No one is expecting that President-elect Donald Trump’s administration will champion the cause of transparency, but as the clock to Jan. 20, 2017, ticks down, fears have risen that data normally available to the public on government websites will disappear.
As my colleague Mark Sumner wrote on Tuesday, the climate community is already rushing to protect data it fears could be suppressed, altered or destroyed. Those efforts have been joined by general proponents of government transparency.
Fueled in part by distress over the outcome of last month's election, small bands of activists with computer skills have sponsored hackathons to download government data or flag it for collection by others. Even some outside the U.S. are getting in on the act. On Saturday, climate researchers at the University of Toronto are promoting what they've dubbed a daylong "guerilla archiving" to protect climate data from any tampering by Trump appointees.

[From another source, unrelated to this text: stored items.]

(* ===== verification/Continuation.v ===== *)
(** * Continuations ([crypto/vm/continuation.h], [continuation.cpp], and the jumps of [vm.cpp])

    A continuation is what the machine does next: leave with an exit code, run code with saved
    registers and arguments, or go on with a loop.  The classes of the source are the
    constructors of [Cont]; a continuation that is the only reference to its object is moved
    from where another is copied, so both [jump] and [jump_w] are one function of values. *)
From S2P Require Import Prelude BigInt RefInt Stack.

(** What the machine needs of cells.  Loading a cell tells whether it is special, its data and its
    references, if there are any; a cell is made of data and references, and holds what it was
    made of. *)
Class CellSystem :=
  { Cell : Type; Object : Type;
    cell_load : Cell -> option (bool * list bool * list Cell); cell_hash : Cell -> Z; cell_depth : Cell -> Z;
    cell_create : list bool -> list Cell -> bool -> option Cell; empty_cell : Cell;
    load_fits c special bits refs : cell_load c = Some (special, bits, refs) -> fits_cell bits refs;
    depth_range c : 0 <= cell_depth c < 2 ^ 16;
    create_load bits refs special c : cell_create bits refs special = Some c -> cell_load c = Some (special, bits, refs) }.

(** The only codepage that is registered is [Codepage::test_cp]. *)
Definition get_table (cp_ : Z) : bool := cp_ =? 0.

(** ** Data *)

Record ControlData `{RefTypes} := { cd_stack : option (list StackEntry); save : ControlRegs; nargs : Z; cd_cp : Z }.

Inductive Cont `{CellSystem} :=
| QuitCont (exit_code : Z)
| ExcQuitCont
| PushIntCont (push_val : Z) (next : Cont)
| RepeatCont (body after : Cont) (count : Z)
| AgainCont (body : Cont)
| UntilCont (body after : Cont)
| WhileCont (cond body after : Cont) (chkcond : bool)
| ArgContExt (data : @ControlData {| CellRef := Cell; ContRef := Cont; ObjRef := Object |}) (ext : Cont)
| OrdCont (data : @ControlData {| CellRef := Cell; ContRef := Cont; ObjRef := Object |})
    (code : @CellSlice {| CellRef := Cell; ContRef := Cont; ObjRef := Object |}).

#[export] Instance vm_refs `{CellSystem} : RefTypes := {| CellRef := Cell; ContRef := Cont; ObjRef := Object |}.

Section Continuation.
Context `{CS : CellSystem}.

Some individual researchers said in interviews that they're also taking it on themselves to hoard data. They believe that many agencies posted their data online under pressure from President Barack Obama and will retreat under Trump.
The effort has been helped by the Obama administration, which made transparency of government documents the norm.

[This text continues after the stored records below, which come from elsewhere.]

(* ===== verification/CellConstOps.v ===== *)
(** * Constants in the code ([register_cell_const_ops] of [crypto/vm/cellops.cpp])

    Instructions that take a cell, a slice or a continuation out of the code that follows
    them; the C++ functions get the machine's code as their argument [cs]. *)
From S2P Require Import Prelude BigInt RefInt Stack OpTable Continuation Cells.

Section CellConstOps.
Context `{CS : CellSystem}.

(** ** Reading the code *)

Definition get_code : VM CellSlice := fun st => match code st with Some cs => Done (cs, st) | None => Undefined end.

(** A reference that is not there is null, and not dereferenced. *)
Definition fetch_ref : VM Cell :=
  cs ← get_code; match fetch_ref_of cs with Some (c, cs') => _ ← put_code (Some cs'); mret c | None => undefined end.
Definition fetch_subslice (bits refs : Z) : VM CellSlice :=
  cs ← get_code; match fetch_subslice_of bits refs cs with Some (s, cs') => _ ← put_code (Some cs'); mret s | None => undefined end.

(** The guards of these instructions, all of which throw the same exception. *)
Definition need (p : CellSlice -> bool) : VM unit := cs ← get_code; guard_vm (p cs) inv_opcode.

(** ** Instructions *)

Definition exec_push_ref (mode pfx_bits : Z) : VM unit :=
  _ ← need (have_refs 1); _ ← advance pfx_bits; cell ← fetch_ref;
  if mode =? 1 then cs ← load_cell_slice_ref cell; push_cellslice cs
  else if mode =? 2 then cs ← load_cell_slice_ref cell; cp_ ← get_cp; push_cont (OrdCont (plain_data cp_) cs)
  else push_cell cell.
Definition compute_len_push_ref (cs : CellSlice) (args pfx_bits : Z) : Z := if have_refs 1 cs then 0x10000 + pfx_bits else 0.
Definition compute_len_push_ref2 (cs : CellSlice) (args pfx_bits : Z) : Z := if have_refs 2 cs then 0x20000 + pfx_bits else 0.

Definition exec_push_slice_common (data_bits refs pfx_bits : Z) : VM unit :=
  _ ← need (have (pfx_bits + data_bits)); _ ← need (have_refs refs);
  _ ← advance pfx_bits; slice ← fetch_subslice data_bits refs; push_cellslice (remove_trailing slice).
Definition compute_len_push_slice_common (cs : CellSlice) (data_bits refs pfx_bits : Z) : Z :=
  let bits := pfx_bits + data_bits in if have bits cs && have_refs refs cs then Z.shiftl refs 16 + bits else 0.

(** The data bits and references of each form. *)
Definition slice_bits (args : Z) : Z := Z.land args 15 * 8 + 4.
Definition slice_r_bits (args : Z) : Z := Z.land args 31 * 8 + 1.
Definition slice_r_refs (args : Z) : Z := Z.land (Z.shiftr args 5) 3 + 1.
Definition slice_r2_bits (args : Z) : Z := Z.land args 127 * 8 + 6.
Definition slice_r2_refs (args : Z) : Z := Z.land (Z.shiftr args 7) 7.
Definition cont_bits (args : Z) : Z := Z.land args 127 * 8.
Definition cont_refs (args : Z) : Z := Z.land (Z.shiftr args 7) 3.
Definition cont_simple_bits (args : Z) : Z := Z.land args 15 * 8.

Definition exec_push_slice (args pfx_bits : Z) : VM unit := exec_push_slice_common (slice_bits args) 0 pfx_bits.
Definition exec_push_slice_r (args pfx_bits : Z) : VM unit := exec_push_slice_common (slice_r_bits args) (slice_r_refs args) pfx_bits.
Definition exec_push_slice_r2 (args pfx_bits : Z) : VM unit := exec_push_slice_common (slice_r2_bits args) (slice_r2_refs args) pfx_bits.
Definition compute_len_push_slice (cs : CellSlice) (args pfx_bits : Z) : Z :=
  compute_len_push_slice_common cs (slice_bits args) 0 pfx_bits.
Definition compute_len_push_slice_r (cs : CellSlice) (args pfx_bits : Z) : Z :=
  compute_len_push_slice_common cs (slice_r_bits args) (slice_r_refs args) pfx_bits.
Definition compute_len_push_slice_r2 (cs : CellSlice) (args pfx_bits : Z) : Z :=
  compute_len_push_slice_common cs (slice_r2_bits args) (slice_r2_refs args) pfx_bits.

Definition exec_push_cont (args pfx_bits : Z) : VM unit :=
  _ ← need (have (pfx_bits + cont_bits args)); _ ← need (have_refs (cont_refs args));
  _ ← advance pfx_bits; slice ← fetch_subslice (cont_bits args) (cont_refs args); cp_ ← get_cp; push_cont (OrdCont (plain_data cp_) slice).
Definition exec_push_cont_simple (args pfx_bits : Z) : VM unit :=
  _ ← need (have (pfx_bits + cont_simple_bits args));
  _ ← advance pfx_bits; slice ← fetch_subslice (cont_simple_bits args) 0; cp_ ← get_cp; push_cont (OrdCont (plain_data cp_) slice).
Definition compute_len_push_cont (cs : CellSlice) (args pfx_bits : Z) : Z :=
  compute_len_push_slice_common cs (cont_bits args) (cont_refs args) pfx_bits.
Definition compute_len_push_cont_simple (cs : CellSlice) (args pfx_bits : Z) : Z :=
  compute_len_push_slice_common cs (cont_simple_bits args) 0 pfx_bits.

(** ** Registration *)

Definition ext0 (exec : Z -> Z -> VM unit) (args pfx_bits : Z) : VM Z := ret0 (exec args pfx_bits).

Definition cell_const_ops : list OpcodeInstr :=
  [ mkext 0x88 8 0 (ext0 (fun _ => exec_push_ref 0)) compute_len_push_ref
  ; mkext 0x89 8 0 (ext0 (fun _ => exec_push_ref 1)) compute_len_push_ref
  ; mkext 0x8a 8 0 (ext0 (fun _ => exec_push_ref 2)) compute_len_push_ref
  ; mkext 0x8b 8 4 (ext0 exec_push_slice) compute_len_push_slice
  ; mkext 0x8c 8 7 (ext0 exec_push_slice_r) compute_len_push_slice_r
  ; mkextrange (Z.shiftl (0x8d * 8) 7) (Z.shiftl (0x8d * 8 + 5) 7) 18 10 (ext0 exec_push_slice_r2) compute_len_push_slice_r2
  ; mkext (0x8e / 2) 7 9 (ext0 exec_push_cont) compute_len_push_cont
  ; mkext 9 4 4 (ext0 exec_push_cont_simple) compute_len_push_cont_simple ].

Definition register_cell_const_ops (t : OpcodeTable) : option OpcodeTable := insert_all cell_const_ops t.

End CellConstOps.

Some of Obama's policies have also been a boon to the archiving project, including a 2013 executive order to make government data more readily accessible and a drive to collect many federal government data sets on a single site: data.gov.
"This is a huge undertaking," said Hudson Hollister of the Data Coalition, an industry group that lobbies for government data to be posted online in standardized, accessible formats. "The easy stuff has been transformed. ...The hard stuff requires extra policymaking."
Hollister said it's unclear whether Trump will maintain Obama's order. "It was an executive order and we know Trump has said he's going to review all executive orders and cancel some out. Honestly, I don't know where he'll come down on this one," Hollister said.